**Stored entries:**
· · · ·

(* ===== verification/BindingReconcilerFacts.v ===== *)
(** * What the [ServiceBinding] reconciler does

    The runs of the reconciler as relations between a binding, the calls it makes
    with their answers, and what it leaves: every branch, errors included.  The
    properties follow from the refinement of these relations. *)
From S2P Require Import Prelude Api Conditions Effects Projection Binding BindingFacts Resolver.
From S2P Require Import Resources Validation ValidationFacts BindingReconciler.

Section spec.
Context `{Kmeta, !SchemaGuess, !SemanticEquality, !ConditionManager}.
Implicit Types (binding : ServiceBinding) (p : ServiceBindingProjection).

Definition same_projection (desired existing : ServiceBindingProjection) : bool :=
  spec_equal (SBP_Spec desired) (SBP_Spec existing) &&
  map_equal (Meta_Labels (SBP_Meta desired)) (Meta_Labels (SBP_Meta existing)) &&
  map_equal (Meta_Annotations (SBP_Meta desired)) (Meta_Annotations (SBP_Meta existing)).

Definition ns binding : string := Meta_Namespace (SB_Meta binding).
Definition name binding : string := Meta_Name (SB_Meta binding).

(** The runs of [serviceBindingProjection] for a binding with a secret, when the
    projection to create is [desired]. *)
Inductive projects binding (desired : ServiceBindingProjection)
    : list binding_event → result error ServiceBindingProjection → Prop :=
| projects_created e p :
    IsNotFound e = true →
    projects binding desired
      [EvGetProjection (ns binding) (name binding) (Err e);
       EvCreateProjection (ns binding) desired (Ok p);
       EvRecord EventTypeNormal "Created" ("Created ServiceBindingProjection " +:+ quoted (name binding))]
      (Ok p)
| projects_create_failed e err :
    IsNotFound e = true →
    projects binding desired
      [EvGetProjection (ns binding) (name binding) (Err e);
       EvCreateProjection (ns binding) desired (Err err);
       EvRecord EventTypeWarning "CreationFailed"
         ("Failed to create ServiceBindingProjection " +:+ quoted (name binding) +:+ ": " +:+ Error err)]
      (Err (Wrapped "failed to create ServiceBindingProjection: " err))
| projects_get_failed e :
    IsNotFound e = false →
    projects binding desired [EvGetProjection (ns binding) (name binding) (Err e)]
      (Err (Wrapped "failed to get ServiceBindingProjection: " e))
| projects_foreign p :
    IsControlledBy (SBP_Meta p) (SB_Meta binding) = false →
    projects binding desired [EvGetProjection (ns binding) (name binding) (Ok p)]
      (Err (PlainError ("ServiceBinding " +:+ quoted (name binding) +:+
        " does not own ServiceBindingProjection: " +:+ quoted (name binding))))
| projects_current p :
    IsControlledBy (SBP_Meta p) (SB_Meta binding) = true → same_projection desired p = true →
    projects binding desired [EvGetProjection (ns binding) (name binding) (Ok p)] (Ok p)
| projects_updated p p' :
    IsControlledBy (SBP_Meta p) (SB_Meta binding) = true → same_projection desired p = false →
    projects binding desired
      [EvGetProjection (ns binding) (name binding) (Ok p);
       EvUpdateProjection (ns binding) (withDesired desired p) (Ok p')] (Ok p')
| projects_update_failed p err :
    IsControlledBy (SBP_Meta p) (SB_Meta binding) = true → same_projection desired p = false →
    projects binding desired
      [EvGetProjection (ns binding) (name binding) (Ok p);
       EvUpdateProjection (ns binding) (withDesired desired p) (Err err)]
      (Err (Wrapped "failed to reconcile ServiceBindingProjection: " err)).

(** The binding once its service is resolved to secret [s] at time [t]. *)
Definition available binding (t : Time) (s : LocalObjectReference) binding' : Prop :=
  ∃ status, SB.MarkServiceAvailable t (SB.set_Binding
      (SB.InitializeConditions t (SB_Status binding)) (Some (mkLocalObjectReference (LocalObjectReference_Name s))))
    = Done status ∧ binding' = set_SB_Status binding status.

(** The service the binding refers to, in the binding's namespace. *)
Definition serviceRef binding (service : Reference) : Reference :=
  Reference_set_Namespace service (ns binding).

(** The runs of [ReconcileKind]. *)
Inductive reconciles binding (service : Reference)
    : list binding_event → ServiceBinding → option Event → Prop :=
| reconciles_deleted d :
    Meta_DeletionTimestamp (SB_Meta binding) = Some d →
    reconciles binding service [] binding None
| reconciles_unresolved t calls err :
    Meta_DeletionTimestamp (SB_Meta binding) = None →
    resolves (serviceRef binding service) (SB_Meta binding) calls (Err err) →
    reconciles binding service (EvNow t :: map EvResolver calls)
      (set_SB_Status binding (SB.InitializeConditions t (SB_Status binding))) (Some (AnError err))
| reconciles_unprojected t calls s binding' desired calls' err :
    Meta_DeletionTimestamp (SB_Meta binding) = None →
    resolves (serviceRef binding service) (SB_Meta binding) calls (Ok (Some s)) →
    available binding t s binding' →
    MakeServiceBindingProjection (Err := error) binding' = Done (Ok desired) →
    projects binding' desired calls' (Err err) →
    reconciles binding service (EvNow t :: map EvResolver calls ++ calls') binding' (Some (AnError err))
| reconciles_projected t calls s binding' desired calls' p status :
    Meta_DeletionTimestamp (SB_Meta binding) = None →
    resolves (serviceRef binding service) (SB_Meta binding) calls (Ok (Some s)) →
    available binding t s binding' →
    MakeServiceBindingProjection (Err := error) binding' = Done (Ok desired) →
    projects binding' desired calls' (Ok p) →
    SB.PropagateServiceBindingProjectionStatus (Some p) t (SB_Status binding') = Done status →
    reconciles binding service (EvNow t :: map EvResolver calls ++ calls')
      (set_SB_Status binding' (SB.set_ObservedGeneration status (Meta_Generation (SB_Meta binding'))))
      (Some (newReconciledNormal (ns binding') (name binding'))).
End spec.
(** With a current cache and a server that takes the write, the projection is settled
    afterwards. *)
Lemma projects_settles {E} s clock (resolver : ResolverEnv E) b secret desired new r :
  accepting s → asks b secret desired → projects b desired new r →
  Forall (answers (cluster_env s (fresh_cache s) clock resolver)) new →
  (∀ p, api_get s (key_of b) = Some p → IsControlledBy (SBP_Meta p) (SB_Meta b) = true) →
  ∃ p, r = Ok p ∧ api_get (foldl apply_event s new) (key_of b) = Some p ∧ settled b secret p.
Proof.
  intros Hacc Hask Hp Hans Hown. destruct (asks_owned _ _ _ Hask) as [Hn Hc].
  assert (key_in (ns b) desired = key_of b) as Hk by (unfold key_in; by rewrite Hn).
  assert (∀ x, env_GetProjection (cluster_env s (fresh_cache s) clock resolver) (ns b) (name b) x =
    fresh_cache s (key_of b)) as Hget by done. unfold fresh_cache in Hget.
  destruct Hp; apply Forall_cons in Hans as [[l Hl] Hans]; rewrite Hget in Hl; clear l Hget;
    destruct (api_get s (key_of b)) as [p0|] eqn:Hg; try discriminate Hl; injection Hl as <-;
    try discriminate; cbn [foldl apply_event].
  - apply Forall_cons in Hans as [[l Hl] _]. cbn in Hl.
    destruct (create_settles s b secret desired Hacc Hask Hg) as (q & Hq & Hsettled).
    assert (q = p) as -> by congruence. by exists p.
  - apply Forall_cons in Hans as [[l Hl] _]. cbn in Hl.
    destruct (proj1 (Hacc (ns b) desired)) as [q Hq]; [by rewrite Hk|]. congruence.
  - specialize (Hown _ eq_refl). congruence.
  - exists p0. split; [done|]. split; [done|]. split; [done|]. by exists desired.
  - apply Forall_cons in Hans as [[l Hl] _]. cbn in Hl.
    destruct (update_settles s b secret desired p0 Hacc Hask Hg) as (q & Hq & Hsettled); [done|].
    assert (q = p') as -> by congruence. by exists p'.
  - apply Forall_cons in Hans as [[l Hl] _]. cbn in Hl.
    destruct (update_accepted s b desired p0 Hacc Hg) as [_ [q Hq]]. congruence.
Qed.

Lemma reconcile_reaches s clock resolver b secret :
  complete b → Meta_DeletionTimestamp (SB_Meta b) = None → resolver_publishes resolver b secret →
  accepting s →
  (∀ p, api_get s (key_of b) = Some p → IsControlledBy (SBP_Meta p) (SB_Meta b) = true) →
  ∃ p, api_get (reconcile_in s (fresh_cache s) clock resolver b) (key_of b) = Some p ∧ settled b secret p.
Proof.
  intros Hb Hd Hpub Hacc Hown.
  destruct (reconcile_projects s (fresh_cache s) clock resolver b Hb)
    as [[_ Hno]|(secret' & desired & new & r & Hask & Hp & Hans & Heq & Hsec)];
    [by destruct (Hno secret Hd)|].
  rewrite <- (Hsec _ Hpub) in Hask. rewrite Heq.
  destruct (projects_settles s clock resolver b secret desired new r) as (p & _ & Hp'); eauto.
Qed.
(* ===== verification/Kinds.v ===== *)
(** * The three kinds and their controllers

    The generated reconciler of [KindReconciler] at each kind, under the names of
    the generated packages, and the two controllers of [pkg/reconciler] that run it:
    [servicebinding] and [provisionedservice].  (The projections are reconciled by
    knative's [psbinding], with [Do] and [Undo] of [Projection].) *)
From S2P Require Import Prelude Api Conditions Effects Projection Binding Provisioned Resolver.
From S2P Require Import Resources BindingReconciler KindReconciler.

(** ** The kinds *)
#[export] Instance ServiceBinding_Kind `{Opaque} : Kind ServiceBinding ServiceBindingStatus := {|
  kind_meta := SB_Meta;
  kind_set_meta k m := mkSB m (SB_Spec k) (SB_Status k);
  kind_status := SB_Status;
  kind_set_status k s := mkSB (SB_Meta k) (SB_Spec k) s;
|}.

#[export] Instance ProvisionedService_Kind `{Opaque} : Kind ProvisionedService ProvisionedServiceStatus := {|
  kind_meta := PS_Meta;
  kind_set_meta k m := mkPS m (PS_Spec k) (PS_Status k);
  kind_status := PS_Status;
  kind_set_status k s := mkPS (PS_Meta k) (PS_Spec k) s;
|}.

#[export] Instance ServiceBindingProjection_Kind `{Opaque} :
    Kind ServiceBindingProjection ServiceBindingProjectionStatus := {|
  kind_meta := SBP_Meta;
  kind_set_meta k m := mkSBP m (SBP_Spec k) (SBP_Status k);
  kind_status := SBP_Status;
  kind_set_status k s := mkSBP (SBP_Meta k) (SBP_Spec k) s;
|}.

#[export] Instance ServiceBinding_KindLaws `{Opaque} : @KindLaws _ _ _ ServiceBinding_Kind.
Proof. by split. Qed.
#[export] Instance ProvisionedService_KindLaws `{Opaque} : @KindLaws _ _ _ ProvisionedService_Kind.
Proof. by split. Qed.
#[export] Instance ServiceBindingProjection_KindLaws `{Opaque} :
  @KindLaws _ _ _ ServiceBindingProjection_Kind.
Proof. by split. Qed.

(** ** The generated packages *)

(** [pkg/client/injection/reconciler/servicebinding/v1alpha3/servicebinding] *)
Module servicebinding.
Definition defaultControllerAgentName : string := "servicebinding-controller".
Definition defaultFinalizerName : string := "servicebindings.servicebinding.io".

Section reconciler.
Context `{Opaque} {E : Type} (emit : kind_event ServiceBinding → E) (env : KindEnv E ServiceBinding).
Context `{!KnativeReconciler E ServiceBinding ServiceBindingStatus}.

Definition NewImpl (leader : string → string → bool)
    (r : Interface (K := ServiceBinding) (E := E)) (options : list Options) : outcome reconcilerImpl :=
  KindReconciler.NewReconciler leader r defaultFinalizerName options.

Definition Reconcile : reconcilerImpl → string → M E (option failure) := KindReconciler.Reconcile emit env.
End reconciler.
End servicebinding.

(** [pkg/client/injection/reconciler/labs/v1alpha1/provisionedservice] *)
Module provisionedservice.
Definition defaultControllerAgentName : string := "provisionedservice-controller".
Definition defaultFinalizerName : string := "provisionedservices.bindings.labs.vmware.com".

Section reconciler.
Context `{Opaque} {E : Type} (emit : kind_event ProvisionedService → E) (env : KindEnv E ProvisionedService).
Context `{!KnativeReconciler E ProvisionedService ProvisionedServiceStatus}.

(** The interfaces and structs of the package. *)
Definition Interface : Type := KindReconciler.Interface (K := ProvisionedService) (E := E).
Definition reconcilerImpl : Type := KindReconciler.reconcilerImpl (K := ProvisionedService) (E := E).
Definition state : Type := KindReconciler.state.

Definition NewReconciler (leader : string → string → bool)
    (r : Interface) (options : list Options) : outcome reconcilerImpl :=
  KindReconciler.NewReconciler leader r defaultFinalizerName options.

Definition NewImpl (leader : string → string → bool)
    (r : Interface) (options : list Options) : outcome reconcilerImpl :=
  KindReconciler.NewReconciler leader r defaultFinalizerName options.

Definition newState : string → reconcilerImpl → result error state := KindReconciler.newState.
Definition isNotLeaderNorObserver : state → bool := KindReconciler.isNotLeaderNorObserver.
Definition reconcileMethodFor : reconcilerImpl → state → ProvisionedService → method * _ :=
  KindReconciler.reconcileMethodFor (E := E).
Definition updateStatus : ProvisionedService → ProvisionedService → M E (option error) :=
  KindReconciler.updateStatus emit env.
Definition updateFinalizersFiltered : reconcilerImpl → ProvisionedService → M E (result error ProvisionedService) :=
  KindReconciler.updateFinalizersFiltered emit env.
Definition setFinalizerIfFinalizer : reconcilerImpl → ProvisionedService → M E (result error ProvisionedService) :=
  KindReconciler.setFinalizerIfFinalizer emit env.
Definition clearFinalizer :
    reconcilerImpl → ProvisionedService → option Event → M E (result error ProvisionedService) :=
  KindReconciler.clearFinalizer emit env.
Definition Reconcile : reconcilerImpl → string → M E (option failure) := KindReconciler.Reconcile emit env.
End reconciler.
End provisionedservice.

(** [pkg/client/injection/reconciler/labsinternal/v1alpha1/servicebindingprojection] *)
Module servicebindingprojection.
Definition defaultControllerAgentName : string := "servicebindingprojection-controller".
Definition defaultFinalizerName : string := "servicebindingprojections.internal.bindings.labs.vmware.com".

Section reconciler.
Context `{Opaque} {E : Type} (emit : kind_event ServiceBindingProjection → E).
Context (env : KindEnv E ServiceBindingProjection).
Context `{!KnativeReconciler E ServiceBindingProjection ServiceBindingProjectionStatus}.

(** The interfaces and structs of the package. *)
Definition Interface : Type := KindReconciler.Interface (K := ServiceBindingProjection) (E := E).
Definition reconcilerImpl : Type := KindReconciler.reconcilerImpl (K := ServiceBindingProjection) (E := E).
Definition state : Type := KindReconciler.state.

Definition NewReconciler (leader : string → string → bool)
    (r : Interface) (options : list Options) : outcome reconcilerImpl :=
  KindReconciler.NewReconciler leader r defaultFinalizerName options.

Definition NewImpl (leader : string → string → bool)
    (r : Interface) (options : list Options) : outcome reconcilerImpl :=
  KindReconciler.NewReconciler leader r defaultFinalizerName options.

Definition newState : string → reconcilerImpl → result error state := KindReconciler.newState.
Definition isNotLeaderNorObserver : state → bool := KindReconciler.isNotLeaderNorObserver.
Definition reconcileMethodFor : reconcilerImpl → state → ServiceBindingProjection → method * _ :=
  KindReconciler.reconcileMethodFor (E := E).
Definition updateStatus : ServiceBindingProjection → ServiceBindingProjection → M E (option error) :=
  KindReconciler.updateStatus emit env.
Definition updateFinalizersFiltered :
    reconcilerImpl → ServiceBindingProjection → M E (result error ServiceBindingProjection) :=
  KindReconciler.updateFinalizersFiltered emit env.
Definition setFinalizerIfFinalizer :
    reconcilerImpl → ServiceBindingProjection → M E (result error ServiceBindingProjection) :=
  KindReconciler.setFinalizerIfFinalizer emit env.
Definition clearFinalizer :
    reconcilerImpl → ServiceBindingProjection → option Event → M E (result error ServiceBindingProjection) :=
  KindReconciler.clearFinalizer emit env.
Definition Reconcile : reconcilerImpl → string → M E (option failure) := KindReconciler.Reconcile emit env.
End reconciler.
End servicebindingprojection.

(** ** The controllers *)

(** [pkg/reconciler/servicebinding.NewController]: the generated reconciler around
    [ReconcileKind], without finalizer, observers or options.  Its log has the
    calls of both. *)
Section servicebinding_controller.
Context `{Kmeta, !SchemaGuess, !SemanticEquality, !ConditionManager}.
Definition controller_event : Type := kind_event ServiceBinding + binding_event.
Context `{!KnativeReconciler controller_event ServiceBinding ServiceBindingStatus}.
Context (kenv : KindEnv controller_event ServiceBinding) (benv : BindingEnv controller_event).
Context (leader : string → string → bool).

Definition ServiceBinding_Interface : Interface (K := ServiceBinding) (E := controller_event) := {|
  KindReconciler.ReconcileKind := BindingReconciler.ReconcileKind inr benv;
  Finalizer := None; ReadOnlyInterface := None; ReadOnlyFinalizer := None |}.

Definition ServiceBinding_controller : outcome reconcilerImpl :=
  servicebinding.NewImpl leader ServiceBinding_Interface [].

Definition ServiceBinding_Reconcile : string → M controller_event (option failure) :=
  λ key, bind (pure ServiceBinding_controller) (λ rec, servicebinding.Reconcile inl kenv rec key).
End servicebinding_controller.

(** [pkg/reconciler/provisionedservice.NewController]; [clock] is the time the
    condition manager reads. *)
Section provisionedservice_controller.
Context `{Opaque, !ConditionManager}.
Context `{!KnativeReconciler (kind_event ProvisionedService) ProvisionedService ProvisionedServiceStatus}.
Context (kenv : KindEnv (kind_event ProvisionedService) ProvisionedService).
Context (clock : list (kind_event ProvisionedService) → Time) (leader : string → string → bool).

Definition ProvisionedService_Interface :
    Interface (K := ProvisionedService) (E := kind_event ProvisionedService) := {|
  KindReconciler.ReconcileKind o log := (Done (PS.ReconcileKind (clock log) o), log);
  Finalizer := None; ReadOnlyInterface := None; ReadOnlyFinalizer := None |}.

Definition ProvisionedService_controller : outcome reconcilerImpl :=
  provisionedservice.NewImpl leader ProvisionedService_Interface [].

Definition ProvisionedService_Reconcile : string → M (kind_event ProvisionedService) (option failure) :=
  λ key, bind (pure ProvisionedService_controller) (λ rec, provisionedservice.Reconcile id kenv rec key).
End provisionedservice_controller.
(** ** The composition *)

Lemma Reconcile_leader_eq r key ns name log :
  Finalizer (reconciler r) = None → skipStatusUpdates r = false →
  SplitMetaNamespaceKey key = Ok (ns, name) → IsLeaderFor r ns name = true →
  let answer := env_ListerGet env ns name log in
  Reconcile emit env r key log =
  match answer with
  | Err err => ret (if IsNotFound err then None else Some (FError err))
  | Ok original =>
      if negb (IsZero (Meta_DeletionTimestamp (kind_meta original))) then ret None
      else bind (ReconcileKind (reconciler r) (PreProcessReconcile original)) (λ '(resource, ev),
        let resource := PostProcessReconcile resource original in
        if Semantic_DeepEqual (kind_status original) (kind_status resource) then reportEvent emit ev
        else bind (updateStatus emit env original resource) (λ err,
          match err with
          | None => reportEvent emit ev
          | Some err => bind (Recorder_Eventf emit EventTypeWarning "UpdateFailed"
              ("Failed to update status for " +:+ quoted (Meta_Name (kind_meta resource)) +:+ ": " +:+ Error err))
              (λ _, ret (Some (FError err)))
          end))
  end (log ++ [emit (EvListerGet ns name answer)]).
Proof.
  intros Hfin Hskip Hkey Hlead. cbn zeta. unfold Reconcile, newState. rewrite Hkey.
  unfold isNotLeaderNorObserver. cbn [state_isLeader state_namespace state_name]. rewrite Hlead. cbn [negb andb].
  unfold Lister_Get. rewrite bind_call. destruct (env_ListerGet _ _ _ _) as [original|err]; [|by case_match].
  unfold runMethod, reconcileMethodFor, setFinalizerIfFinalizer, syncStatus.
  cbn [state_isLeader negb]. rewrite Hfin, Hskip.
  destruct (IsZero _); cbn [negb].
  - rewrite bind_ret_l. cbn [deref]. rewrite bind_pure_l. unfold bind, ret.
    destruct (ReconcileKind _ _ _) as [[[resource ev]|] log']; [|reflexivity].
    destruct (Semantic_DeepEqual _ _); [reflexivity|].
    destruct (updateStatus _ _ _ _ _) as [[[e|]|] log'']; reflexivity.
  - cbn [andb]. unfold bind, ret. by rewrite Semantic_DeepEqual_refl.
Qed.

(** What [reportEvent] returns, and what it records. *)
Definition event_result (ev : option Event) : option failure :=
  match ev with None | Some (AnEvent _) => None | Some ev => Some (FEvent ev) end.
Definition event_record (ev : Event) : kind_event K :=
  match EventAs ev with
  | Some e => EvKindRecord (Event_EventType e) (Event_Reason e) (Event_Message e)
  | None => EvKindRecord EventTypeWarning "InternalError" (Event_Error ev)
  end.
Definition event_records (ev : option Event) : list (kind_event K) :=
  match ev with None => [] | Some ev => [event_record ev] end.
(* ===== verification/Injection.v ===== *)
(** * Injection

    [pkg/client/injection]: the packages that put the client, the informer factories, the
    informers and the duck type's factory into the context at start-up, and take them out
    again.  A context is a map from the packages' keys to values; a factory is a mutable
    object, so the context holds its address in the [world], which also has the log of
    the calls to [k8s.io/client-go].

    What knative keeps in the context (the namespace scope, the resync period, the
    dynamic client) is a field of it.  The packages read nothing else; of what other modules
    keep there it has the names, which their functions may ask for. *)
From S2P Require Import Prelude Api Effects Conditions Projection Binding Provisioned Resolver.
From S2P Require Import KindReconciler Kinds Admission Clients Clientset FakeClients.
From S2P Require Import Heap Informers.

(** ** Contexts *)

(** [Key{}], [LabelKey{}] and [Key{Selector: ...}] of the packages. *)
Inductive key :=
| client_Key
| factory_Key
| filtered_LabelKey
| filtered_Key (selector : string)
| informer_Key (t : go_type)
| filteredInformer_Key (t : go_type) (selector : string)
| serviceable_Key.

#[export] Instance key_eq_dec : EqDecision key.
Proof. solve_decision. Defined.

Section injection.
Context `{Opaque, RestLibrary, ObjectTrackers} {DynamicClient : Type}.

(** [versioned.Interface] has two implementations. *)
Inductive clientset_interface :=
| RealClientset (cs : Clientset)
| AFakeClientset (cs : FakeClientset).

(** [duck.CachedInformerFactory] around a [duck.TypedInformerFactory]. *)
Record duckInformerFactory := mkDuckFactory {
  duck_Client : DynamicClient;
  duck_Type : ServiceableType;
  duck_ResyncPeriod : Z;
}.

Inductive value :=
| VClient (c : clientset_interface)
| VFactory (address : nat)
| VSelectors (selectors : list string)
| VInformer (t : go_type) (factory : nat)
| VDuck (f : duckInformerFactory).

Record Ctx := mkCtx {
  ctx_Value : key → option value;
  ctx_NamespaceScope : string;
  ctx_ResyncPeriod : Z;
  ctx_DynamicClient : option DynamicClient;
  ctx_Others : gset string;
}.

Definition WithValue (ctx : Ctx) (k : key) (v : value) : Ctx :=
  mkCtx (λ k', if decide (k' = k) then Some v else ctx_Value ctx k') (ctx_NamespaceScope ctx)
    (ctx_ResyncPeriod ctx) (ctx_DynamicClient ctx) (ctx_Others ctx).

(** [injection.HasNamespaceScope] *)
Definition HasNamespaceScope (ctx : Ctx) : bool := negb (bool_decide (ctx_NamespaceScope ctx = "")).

· · · ·

**Exercise prompt:**
Return, without any change, only the lines from the one containing "ctx_Value : key → option value;" through the last line of the entries above.

**Result of the exercise:**
  ctx_Value : key → option value;
  ctx_NamespaceScope : string;
  ctx_ResyncPeriod : Z;
  ctx_DynamicClient : option DynamicClient;
  ctx_Others : gset string;
}.

Definition WithValue (ctx : Ctx) (k : key) (v : value) : Ctx :=
  mkCtx (λ k', if decide (k' = k) then Some v else ctx_Value ctx k') (ctx_NamespaceScope ctx)
    (ctx_ResyncPeriod ctx) (ctx_DynamicClient ctx) (ctx_Others ctx).

(** [injection.HasNamespaceScope] *)
Definition HasNamespaceScope (ctx : Ctx) : bool := negb (bool_decide (ctx_NamespaceScope ctx = "")).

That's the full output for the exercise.